John Ramcharitar. Associate Professor of Biology. B.S., The University of the West Indies (1991); M.Phil., The University of the West Indies (1997); Ph.D., University of Maryland, College Park (2003)
(on sabbatical 2013-14) In my laboratory, we investigate structure-function relationships in fish auditory systems. Fishes are by far the most abundant vertebrates on the planet (>24,000 species!!!), and they show phenomenal diversity in hearing capabilities. Much of this diversity correlates with an equally impressive array of auditory structures. Additionally, fishes show tremendous variations in the ability to process acoustic stimuli, and in the ability to extract biologically significant sounds from "noisy" environments. Given the increase in human-generated sound in many of the local waterways and systems, studies of fish hearing may be especially important for assessing the effects of anthropogenic noise on aquatic animals. We use anatomical (e.g. scanning electron microscopy) and electrophysiological (e.g. auditory evoked potentials) techniques to explore the fascinating world of fish auditory biology.
Craig N. Streu. Assistant Professor of Biochemistry. B.A., Albion College (2004); Ph.D., University of Pennsylvania (2009)
My research focuses broadly on chemical methods for studying biological systems. This includes methods for labeling biomolecules, in vitro evolution of biomolecules, and drug design. Students in my research lab can develop a broad array of skills from molecular biology and cloning, to chemical synthesis and drug design. There are several projects taking place concurrently in my research laboratory.

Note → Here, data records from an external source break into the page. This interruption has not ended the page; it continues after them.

(* ===== verification/KeyValueDemo.v ===== *)
(** * A concrete key-value store for the template pallet

    Little-endian u32 values, the hash of [Hashing], and an event log under a
    key of frame_system: the store in which the theorems of [KeyValue] apply. *)
From S2P Require Import Prelude Effects Hashing TemplatePallet TemplateSpec Mock.
From S2P Require Import ConstructRuntime KeyValue.

#[local] Open Scope string_scope.
#[local] Open Scope list_scope.

#[export] Instance le_codec : U32Codec := {|
  encode_u32 := le_split 4;
  decode_u32 l := if (length l =? 4)%nat then Some (le_combine l) else None;
|}.

#[export] Instance le_codec_laws : U32CodecLaws le_codec.
Proof.
  split. intros v Hv. cbn [decode_u32 encode_u32 le_codec].
  rewrite length_le_split. cbn [Nat.eqb]. rewrite le_combine_split; [done|].
  unfold in_range, max_value, modulus in Hv. cbn [bits] in Hv. cbn. lia.
Qed.

(** The newest event first: its value, then its account. *)
Definition events_key : list Z := storage_key "System" "Events".
Definition number_key : list Z := storage_key "System" "Number".

Fixpoint decode_events (l : list Z) : list (Event Z) :=
  match l with
  | v :: who :: l => decode_events l ++ [SomethingStored v who]
  | _ => []
  end.

#[export] Instance demo_events : EventStore Test := {|
  store_deposit (e : Event AccountId) m :=
    if bool_decide (is_Some (m !! number_key)) then
      let '(SomethingStored v who) := e in
      <[events_key := v :: who :: default [] (m !! events_key)]> m
    else m;
  store_events m := decode_events (default [] (m !! events_key));
  store_genesis m := negb (bool_decide (is_Some (m !! number_key)));
|}.

#[export] Instance demo_events_laws : EventStoreLaws demo_events.
Proof.
  split; cbn.
  - intros [v who] m key Hk. case_bool_decide; [|done]. apply lookup_insert_ne.
    intros <-. apply Hk, storage_key_belongs.
  - intros m m' H. rewrite !H by apply storage_key_belongs. done.
  - intros [v who] m. case_bool_decide; cbn; [|done]. by rewrite lookup_insert_eq.
  - intros [v who] m.
    destruct (bool_decide (is_Some (m !! number_key))) eqn:Hn; cbn; [|by rewrite Hn].
    assert (events_key <> number_key) by (apply (bool_decide_unpack _); vm_compute; exact I).
    by rewrite lookup_insert_ne, Hn.
Qed.

(** Block one, with entries under two other prefixes. *)
Definition balance_key : list Z := storage_key "Balances" "Account".
Definition proposals_key : list Z := storage_key "Treasury" "ProposalCount".
Definition block_one_store : gmap (list Z) (list Z) :=
  list_to_map [(number_key, [1; 0; 0; 0]); (balance_key, [42]); (proposals_key, [3])].

(** A store just below the limit, an increment to it, and one that fails. *)
Definition calls_at_limit : list (RawOrigin * Call) :=
  [(Signed 7, do_something_call (2 ^ 32 - 2)); (Signed 7, cause_error_call);
   (Signed 8, cause_error_call)].

Lemma calls_at_limit_typed : Forall (fun x => call_typed x.2) calls_at_limit.
Proof. repeat constructor; vm_compute; intuition discriminate. Defined.

Example store_after_calls :
  (apply_calls block_one_store calls_at_limit).2 !! something_key = Some [255; 255; 255; 255].
Proof. vm_compute. reflexivity. Qed.

Lemma pallet_isolated_witness :
  (apply_calls block_one_store calls_at_limit).2 !! balance_key = Some [42] /\
  (apply_calls block_one_store calls_at_limit).2 !! proposals_key = Some [3].
Proof.
  destruct (pallet_isolated (frame := Test) block_one_store calls_at_limit calls_at_limit_typed)
    as (Hkey & Hprefix & _).
  split.
  - rewrite (Hkey balance_key).
    + vm_compute. reflexivity.
    + apply (bool_decide_unpack _). vm_compute. exact I.
    + apply (bool_decide_unpack _). vm_compute. exact I.
  - rewrite (Hprefix "Treasury" proposals_key).
    + vm_compute. reflexivity.
    + apply (bool_decide_unpack _). vm_compute. exact I.
    + apply (bool_decide_unpack _). vm_compute. exact I.
    + apply storage_key_belongs.
Defined.
(* ===== verification/RuntimeApi.v ===== *)
(** * The runtime API: [impl_runtime_apis!] in runtime/src/lib.rs

    Each API function is a program over the calls it makes into the pallets
    and into frame_executive ([RuntimeE]). *)
From S2P Require Import Prelude Effects Hashing Constants RuntimeParams.
Import time params.

#[global] Open Scope string_scope.
#[global] Open Scope Z_scope.

(** The types the API mentions, and the codec of key ownership proofs. *)
Class RuntimeTypes := {
  Block : Type; Header : Type; Extrinsic : Type; Hash : Type;
  ApplyExtrinsicResult : Type; InherentData : Type; CheckInherentsResult : Type;
  OpaqueMetadata : Type; TransactionSource : Type; TransactionValidity : Type;
  ApiVersions : Type; RUNTIME_API_VERSIONS : ApiVersions;
  CanAuthorWithVersions : Type; can_author_with_default : CanAuthorWithVersions;
  AuthorityList : Type; Randomness : Type; Slot : Type; Epoch : Type;
  KeyTypeId : Type; BABE_KEY_TYPE : KeyTypeId; BabeAuthorityId : Type;
  GrandpaAuthorityId : Type; GrandpaAuthorityList : Type; SetId : Type;
  BabeEquivocationProof : Type; GrandpaEquivocationProof : Type;
  AccountId : Type; RuntimeDispatchInfo : Type; FeeDetails : Type;
  BenchmarkConfig : Type; BenchmarkBatch : Type; TrackedStorageKey : Type;
  (** [hex_literal::hex!(...).to_vec().into()] *)
  hex_key : string -> TrackedStorageKey;
  (** the proof type of [Historical], its SCALE encoding, and the opaque wrapper *)
  Proof : Type; Bytes : Type; OpaqueKeyOwnershipProof : Type;
  encode : Proof -> Bytes;
  opaque_new : Bytes -> OpaqueKeyOwnershipProof;
  opaque_decode : OpaqueKeyOwnershipProof -> option Proof;
}.

(** Decoding what was encoded gives it back. *)
Class CodecLaws (types : RuntimeTypes) : Prop := {
  opaque_decode_encode p : opaque_decode (opaque_new (encode p)) = Some p;
}.

Section Api.
Context {types : RuntimeTypes}.

Inductive RuntimeE : Type -> Type :=
| ExecuteBlock (b : Block) : RuntimeE unit
| InitializeBlock (h : Header) : RuntimeE unit
| RuntimeMetadata : RuntimeE OpaqueMetadata
| ApplyExtrinsic (x : Extrinsic) : RuntimeE ApplyExtrinsicResult
| FinalizeBlock : RuntimeE Header
| CreateExtrinsics (d : InherentData) : RuntimeE (list Extrinsic)
| CheckExtrinsics (d : InherentData) (b : Block) : RuntimeE CheckInherentsResult
| CollectiveFlipSeed : RuntimeE Hash
| ValidateTransaction (s : TransactionSource) (x : Extrinsic) : RuntimeE TransactionValidity
| OffchainWorker (h : Header) : RuntimeE unit
| BabeSlotDuration : RuntimeE Z
| BabeAuthorities : RuntimeE AuthorityList
| BabeRandomness : RuntimeE Randomness
| BabeCurrentEpochStart : RuntimeE Slot
| BabeCurrentEpoch : RuntimeE Epoch
| BabeNextEpoch : RuntimeE Epoch
| HistoricalProve (key : KeyTypeId * BabeAuthorityId) : RuntimeE (option Proof)
| BabeSubmitReport (e : BabeEquivocationProof) (p : Proof) : RuntimeE (option unit)
| SessionKeysGenerate (seed : option Bytes) : RuntimeE Bytes
| SessionKeysDecode (encoded : Bytes) : RuntimeE (option (list (Bytes * KeyTypeId)))
| GrandpaAuthorities : RuntimeE GrandpaAuthorityList
| SystemAccountNonce (who : AccountId) : RuntimeE Z
| PaymentQueryInfo (x : Extrinsic) (len : Z) : RuntimeE RuntimeDispatchInfo
| PaymentQueryFeeDetails (x : Extrinsic) (len : Z) : RuntimeE FeeDetails
| AddBenchmark (config : BenchmarkConfig) (whitelist : list TrackedStorageKey)
    (pallet location : string) (batches : list BenchmarkBatch) :
    RuntimeE (result string (list BenchmarkBatch)).

Record RuntimeVersion := {
  spec_name : string; impl_name : string; authoring_version : Z; spec_version : Z;
  impl_version : Z; apis : ApiVersions; transaction_version : Z }.

Definition VERSION : RuntimeVersion := {|
  spec_name := "node-template"; impl_name := "node-template"; authoring_version := 1;
  spec_version := 1; impl_version := 1; apis := RUNTIME_API_VERSIONS;
  transaction_version := 1 |}.

(** The parameter [Version] of frame_system. *)
Definition Version : RuntimeVersion := VERSION.

(** [native_version] *)
Record NativeVersion := {
  runtime_version : RuntimeVersion; can_author_with : CanAuthorWithVersions }.
Definition native_version : NativeVersion :=
  {| runtime_version := VERSION; can_author_with := can_author_with_default |}.

(** *** Core, Metadata, BlockBuilder, TaggedTransactionQueue, OffchainWorkerApi *)
Definition version : RuntimeVersion := VERSION.
Definition execute_block (b : Block) : prog RuntimeE unit := call (ExecuteBlock b).
Definition initialize_block (h : Header) : prog RuntimeE unit := call (InitializeBlock h).
Definition metadata : prog RuntimeE OpaqueMetadata := call RuntimeMetadata.
Definition apply_extrinsic (x : Extrinsic) : prog RuntimeE ApplyExtrinsicResult :=
  call (ApplyExtrinsic x).
Definition finalize_block : prog RuntimeE Header := call FinalizeBlock.
Definition inherent_extrinsics (d : InherentData) : prog RuntimeE (list Extrinsic) :=
  call (CreateExtrinsics d).
Definition check_inherents (b : Block) (d : InherentData) :
    prog RuntimeE CheckInherentsResult := call (CheckExtrinsics d b).
Definition random_seed : prog RuntimeE Hash := call CollectiveFlipSeed.
Definition validate_transaction (s : TransactionSource) (x : Extrinsic) :
    prog RuntimeE TransactionValidity := call (ValidateTransaction s x).
Definition offchain_worker (h : Header) : prog RuntimeE unit := call (OffchainWorker h).

(** *** BabeApi *)
Inductive AllowedSlots :=
| PrimarySlots | PrimaryAndSecondaryPlainSlots | PrimaryAndSecondaryVRFSlots.

Record BabeGenesisConfiguration := {
  slot_duration : Z; epoch_length : Z; c : Z * Z; genesis_authorities : AuthorityList;
  randomness : Randomness; allowed_slots : AllowedSlots }.

Definition configuration : prog RuntimeE BabeGenesisConfiguration :=
  let* slot_duration := call BabeSlotDuration in
  let* authorities := call BabeAuthorities in
  let* randomness := call BabeRandomness in
  Ret {| slot_duration := slot_duration; epoch_length := EpochDuration;
         c := PRIMARY_PROBABILITY; genesis_authorities := authorities;
         randomness := randomness; allowed_slots := PrimaryAndSecondaryPlainSlots |}.

Definition current_epoch_start : prog RuntimeE Slot := call BabeCurrentEpochStart.
Definition current_epoch : prog RuntimeE Epoch := call BabeCurrentEpoch.
Definition next_epoch : prog RuntimeE Epoch := call BabeNextEpoch.

Definition babe_generate_key_ownership_proof (_slot : Slot) (authority_id : BabeAuthorityId) :
    prog RuntimeE (option OpaqueKeyOwnershipProof) :=
  let* proof := call (HistoricalProve (BABE_KEY_TYPE, authority_id)) in
  Ret (option_map opaque_new (option_map encode proof)).

Definition babe_submit_report_equivocation (equivocation_proof : BabeEquivocationProof)
    (key_owner_proof : OpaqueKeyOwnershipProof) : prog RuntimeE (option unit) :=
  match opaque_decode key_owner_proof with
  | None => Ret None
  | Some key_owner_proof => call (BabeSubmitReport equivocation_proof key_owner_proof)
  end.

(** *** SessionKeys *)
Definition generate_session_keys (seed : option Bytes) : prog RuntimeE Bytes :=
  call (SessionKeysGenerate seed).
Definition decode_session_keys (encoded : Bytes) :
    prog RuntimeE (option (list (Bytes * KeyTypeId))) := call (SessionKeysDecode encoded).

(** *** GrandpaApi *)
Definition grandpa_authorities : prog RuntimeE GrandpaAuthorityList := call GrandpaAuthorities.
Definition grandpa_submit_report_equivocation (_equivocation_proof : GrandpaEquivocationProof)
    (_key_owner_proof : OpaqueKeyOwnershipProof) : prog RuntimeE (option unit) := Ret None.
Definition grandpa_generate_key_ownership_proof (_set_id : SetId)
    (_authority_id : GrandpaAuthorityId) : prog RuntimeE (option OpaqueKeyOwnershipProof) :=
  Ret None.

(** *** AccountNonceApi, TransactionPaymentApi *)
Definition account_nonce (account : AccountId) : prog RuntimeE Z :=
  call (SystemAccountNonce account).
Definition query_info (uxt : Extrinsic) (len : Z) : prog RuntimeE RuntimeDispatchInfo :=
  call (PaymentQueryInfo uxt len).
Definition query_fee_details (uxt : Extrinsic) (len : Z) : prog RuntimeE FeeDetails :=
  call (PaymentQueryFeeDetails uxt len).

(** *** Benchmark *)
Definition whitelist : list TrackedStorageKey := hex_key <$> [
  "26aa394eea5630e07c48ae0c9558cef702a5c1b19ab7a04f536c519aca4983ac";
  "c2261276cc9d1f8598ea4b6a74b15c2f57c875e4cff74148e4628f264b974c80";
  "26aa394eea5630e07c48ae0c9558cef7ff553b5a9862a516939d82b3d3d8661a";
  "26aa394eea5630e07c48ae0c9558cef70a98fdbe9ce6c55837576c60c7af3850";
  "26aa394eea5630e07c48ae0c9558cef780d41e5e16056765bc8461851072c9d7"].

Definition dispatch_benchmark (config : BenchmarkConfig) :
    prog RuntimeE (result string (list BenchmarkBatch)) :=
  let? batches := call (AddBenchmark config whitelist "frame_system" "SystemBench" []) in
  let? batches := call (AddBenchmark config whitelist "pallet_balances" "Balances" batches) in
  let? batches := call (AddBenchmark config whitelist "pallet_timestamp" "Timestamp" batches) in
  match batches with
  | [] => Ret (Err "Benchmark not found for this pallet.")
  | _ => Ret (Ok batches)
  end.

(** ** Theorems *)

(** What pallet_babe answers for the slot duration: twice the minimum period. *)
Definition slot_duration_derived (e : event RuntimeE) : Prop :=
  match e with
  | Event BabeSlotDuration x => x = 2 * MinimumPeriod
  | _ => True
  end.

Context {codec : CodecLaws types}.

(** C28: equivocation reports round-trip: a proof that the BABE API generates
    comes from the historical session of exactly that authority, and
    submitting it forwards that very proof, with the report, to the pallet,
    whose answer is returned. *)
Theorem equivocation_report_roundtrip slot id t opaque :
  exec (babe_generate_key_ownership_proof slot id) t (Some opaque) ->
  exists p, t = [Event (HistoricalProve (BABE_KEY_TYPE, id)) (Some p)] /\
    forall report t' r,
      exec (babe_submit_report_equivocation report opaque) t' r <->
      t' = [Event (BabeSubmitReport report p) r].
Proof.
  intros ([p|] & ? & -> & -> & H); cbn in H; [|done]. injection H as ->.
  exists p. split; [done|]. intros report t' r.
  unfold babe_submit_report_equivocation. rewrite opaque_decode_encode.
  apply exec_call.
Qed.
(* ===== verification/Cli.v ===== *)
(** * The command line: node/src/cli.rs and node/src/command.rs

    [load_spec] picks the chain specification; [run] dispatches on the
    subcommand.  A closure that [run] hands to the runner is a function of the
    model that maps a configuration to a program: its theorems speak about
    what it does when the runner calls it.  The command types, the runner and
    its errors come from sc_cli ([CliApi]). *)
From S2P Require Import RuntimeApi.
From S2P Require Import Prelude Effects Rpc ServiceApi Service RuntimeParams ChainSpec.

#[local] Open Scope string_scope.

(** ** Chain specifications by name *)
Section Spec.
Context {keys : Keys} {sp : SpArithmetic} {defaults : GenesisDefaults}.
Context {profile : BuildProfile}.
(** A specification read from a file, as sc_service represents it. *)
Context {JsonSpec : Type}.

(** [Box<dyn sc_service::ChainSpec>]. *)
Inductive BoxedSpec :=
| FromGenesis (spec : ChainSpec.ChainSpec)
| FromFile (spec : JsonSpec).

Inductive SpecE : Type -> Type :=
| FromJsonFile (path : string) : SpecE (result string JsonSpec).

Definition load_spec (WASM_BINARY : option (list Byte.byte)) (id : string) :
    prog SpecE (result string BoxedSpec) :=
  if bool_decide (id = "dev") then
    let? spec := Ret (development_config WASM_BINARY) in Ret (Ok (FromGenesis spec))
  else if bool_decide (id = "" \/ id = "local") then
    let? spec := Ret (local_testnet_config WASM_BINARY) in Ret (Ok (FromGenesis spec))
  else
    let? spec := call (FromJsonFile id) in Ret (Ok (FromFile spec)).
End Spec.
Arguments BoxedSpec {keys sp defaults} JsonSpec.
Arguments SpecE JsonSpec _ : clear implicits.

(** ** What the program says about itself *)

(** The variables that [env!] reads when the node is built. *)
Class BuildEnv := {
  SUBSTRATE_CLI_IMPL_VERSION : string;
  CARGO_PKG_DESCRIPTION : string;
  CARGO_PKG_AUTHORS : string;
}.

Section Info.
Context {env : BuildEnv} {types : RuntimeTypes}.

Definition cli_impl_name : string := "Substrate Node".
Definition cli_impl_version : string := SUBSTRATE_CLI_IMPL_VERSION.
Definition cli_description : string := CARGO_PKG_DESCRIPTION.
Definition cli_author : string := CARGO_PKG_AUTHORS.
Definition cli_support_url : string := "support.anonymous.an".
Definition cli_copyright_start_year : Z := 2017.
Definition native_runtime_version : RuntimeApi.RuntimeVersion := RuntimeApi.VERSION.
End Info.

(** ** Subcommands *)

(** The types of sc_cli and frame_benchmarking_cli. *)
Class CliApi (api : ServiceApi) := {
  RunCmd : Type; KeySubcommand : Type; BuildSpecCmd : Type; CheckBlockCmd : Type;
  ExportBlocksCmd : Type; ExportStateCmd : Type; ImportBlocksCmd : Type;
  PurgeChainCmd : Type; RevertCmd : Type; BenchmarkCmd : Type;
  Runner : Type; CliError : Type;
  (** [sc_cli::Error::Service], the conversion of [?] from a service error, and
      the conversion [.into()] from a string *)
  ErrorService : ServiceError -> CliError;
  from_service_error : ServiceError -> CliError;
  from_str : string -> CliError;
}.

Section Cli.
Context {api : ServiceApi} {cli_api : CliApi api}.

Inductive Subcommand :=
| Key (cmd : KeySubcommand)
| BuildSpec (cmd : BuildSpecCmd)
| CheckBlock (cmd : CheckBlockCmd)
| ExportBlocks (cmd : ExportBlocksCmd)
| ExportState (cmd : ExportStateCmd)
| ImportBlocks (cmd : ImportBlocksCmd)
| PurgeChain (cmd : PurgeChainCmd)
| Revert (cmd : RevertCmd)
| Benchmark (cmd : BenchmarkCmd).

Record Cli := { subcommand : option Subcommand; run_cmd : RunCmd }.

(** The argument of [create_runner], an implementation of [CliConfiguration]. *)
Inductive CliConfiguration :=
| ForSubcommand (s : Subcommand)
| ForRun (cmd : RunCmd).

(** What a synchronous closure calls: the [run] method of its command. *)
Inductive SyncE : Type -> Type :=
| BuildSpecRun (cmd : BuildSpecCmd) (spec : ChainSpecBox) (net : NetworkConfiguration) :
    SyncE (result CliError unit)
| PurgeChainRun (cmd : PurgeChainCmd) (db : DatabaseConfig) : SyncE (result CliError unit)
| BenchmarkRun (cmd : BenchmarkCmd) (config : Configuration) : SyncE (result CliError unit).

(** The future an asynchronous closure returns: [cmd.run(...)], not yet run. *)
Inductive Future :=
| CheckBlockRun (cmd : CheckBlockCmd) (client : Client FullNode) (q : ImportQueue FullNode)
| ExportBlocksRun (cmd : ExportBlocksCmd) (client : Client FullNode) (db : DatabaseConfig)
| ExportStateRun (cmd : ExportStateCmd) (client : Client FullNode) (spec : ChainSpecBox)
| ImportBlocksRun (cmd : ImportBlocksCmd) (client : Client FullNode) (q : ImportQueue FullNode)
| RevertRun (cmd : RevertCmd) (client : Client FullNode) (backend : Backend FullNode).

Definition SyncClosure : Type := Configuration -> prog SyncE (result CliError unit).
Definition AsyncClosure : Type :=
  Configuration -> prog ServiceE (result CliError (Future * TaskManager)).
Definition NodeClosure : Type := Configuration -> prog ServiceE (result CliError TaskManager).

Inductive CommandE : Type -> Type :=
| KeyRun (cmd : KeySubcommand) (cli : Cli) : CommandE (result CliError unit)
| CreateRunner (cli : Cli) (c : CliConfiguration) : CommandE (result CliError Runner)
| SyncRun (runner : Runner) (f : SyncClosure) : CommandE (result CliError unit)
| AsyncRun (runner : Runner) (f : AsyncClosure) : CommandE (result CliError unit)
| RunNodeUntilExit (runner : Runner) (f : NodeClosure) : CommandE (result CliError unit).

(** A call whose error [?] converts. *)
Definition map_err_prog {E Er Er' A} (f : Er -> Er') (p : prog E (result Er A)) :
    prog E (result Er' A) :=
  bind p (fun r => Ret (map_err f r)).

(** The closures of [run], one per subcommand. *)
Definition build_spec_closure (cmd : BuildSpecCmd) : SyncClosure := fun config =>
  call (BuildSpecRun cmd (chain_spec config) (network config)).

Definition check_block_closure (cmd : CheckBlockCmd) : AsyncClosure := fun config =>
  let? c := map_err_prog from_service_error (new_partial config) in
  Ret (Ok (CheckBlockRun cmd (pc_client c) (pc_import_queue c), pc_task_manager c)).

Definition export_blocks_closure (cmd : ExportBlocksCmd) : AsyncClosure := fun config =>
  let? c := map_err_prog from_service_error (new_partial config) in
  Ret (Ok (ExportBlocksRun cmd (pc_client c) (database config), pc_task_manager c)).

Definition export_state_closure (cmd : ExportStateCmd) : AsyncClosure := fun config =>
  let? c := map_err_prog from_service_error (new_partial config) in
  Ret (Ok (ExportStateRun cmd (pc_client c) (chain_spec config), pc_task_manager c)).

Definition import_blocks_closure (cmd : ImportBlocksCmd) : AsyncClosure := fun config =>
  let? c := map_err_prog from_service_error (new_partial config) in
  Ret (Ok (ImportBlocksRun cmd (pc_client c) (pc_import_queue c), pc_task_manager c)).

Definition purge_chain_closure (cmd : PurgeChainCmd) : SyncClosure := fun config =>
  call (PurgeChainRun cmd (database config)).

Definition revert_closure (cmd : RevertCmd) : AsyncClosure := fun config =>
  let? c := map_err_prog from_service_error (new_partial config) in
  Ret (Ok (RevertRun cmd (pc_client c) (pc_backend c), pc_task_manager c)).

Definition benchmark_closure (cmd : BenchmarkCmd) : SyncClosure := fun config =>
  call (BenchmarkRun cmd config).

Definition node_closure : NodeClosure := fun config =>
  map_err_prog ErrorService
    (if is_light (role config) then new_light config else new_full config).

(** [cfg!(feature = "runtime-benchmarks")] is a constant of the build. *)
Definition run (runtime_benchmarks : bool) (cli : Cli) :
    prog CommandE (result CliError unit) :=
  match subcommand cli with
  | Some (Key cmd) => call (KeyRun cmd cli)
  | Some (BuildSpec cmd) =>
      let? runner := call (CreateRunner cli (ForSubcommand (BuildSpec cmd))) in
      call (SyncRun runner (build_spec_closure cmd))
  | Some (CheckBlock cmd) =>
      let? runner := call (CreateRunner cli (ForSubcommand (CheckBlock cmd))) in
      call (AsyncRun runner (check_block_closure cmd))
  | Some (ExportBlocks cmd) =>
      let? runner := call (CreateRunner cli (ForSubcommand (ExportBlocks cmd))) in
      call (AsyncRun runner (export_blocks_closure cmd))
  | Some (ExportState cmd) =>
      let? runner := call (CreateRunner cli (ForSubcommand (ExportState cmd))) in
      call (AsyncRun runner (export_state_closure cmd))
  | Some (ImportBlocks cmd) =>
      let? runner := call (CreateRunner cli (ForSubcommand (ImportBlocks cmd))) in
      call (AsyncRun runner (import_blocks_closure cmd))
  | Some (PurgeChain cmd) =>
      let? runner := call (CreateRunner cli (ForSubcommand (PurgeChain cmd))) in
      call (SyncRun runner (purge_chain_closure cmd))
  | Some (Revert cmd) =>
      let? runner := call (CreateRunner cli (ForSubcommand (Revert cmd))) in
      call (AsyncRun runner (revert_closure cmd))
  | Some (Benchmark cmd) =>
      if runtime_benchmarks then
        let? runner := call (CreateRunner cli (ForSubcommand (Benchmark cmd))) in
        call (SyncRun runner (benchmark_closure cmd))
      else Ret (Err (from_str ("Benchmarking wasn't enabled when building the node. " ++
        "You can enable it with `--features runtime-benchmarks`.")))
  | None =>
      let? runner := call (CreateRunner cli (ForRun (run_cmd cli))) in
      call (RunNodeUntilExit runner node_closure)
  end.

(** main.rs *)
Definition main : bool -> Cli -> prog CommandE (result CliError unit) := run.
End Cli.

1. Design of quinone reductase 2 (QR2) inhibitors-Quinone reductase 2 is a protein that has been implicated in free radical production and neurodegenerative diseases. My lab is designing and synthesizing molecules to inhibit this enzyme.
2. Transition metal analogs of complex natural products-Many of the medications we use to treat everything from infections to cancer are compounds that are synthesized naturally in our environment. Unfortunately, some of these compounds are not made in great enough abundance for wide distribution and so chemists must synthesize them. My laboratory is using the unique structural properties of transition metals to accelerate this process.
3. Evolution of RNA-My group is using a technique called SELEX to evolve RNA molecules that will bind to a variety of targets of our choosing. We plan to use these RNA molecules to study biochemical signaling and create novel inducible protein expression systems.
4. Inhibitors of microbial secreted enzymes-My lab has an ongoing collaboration developing inhibitors from proteins excreted from pathogenic microorganisms. Inhibitors of this sort may have implications in a number of fields from bacterial infections to food safety.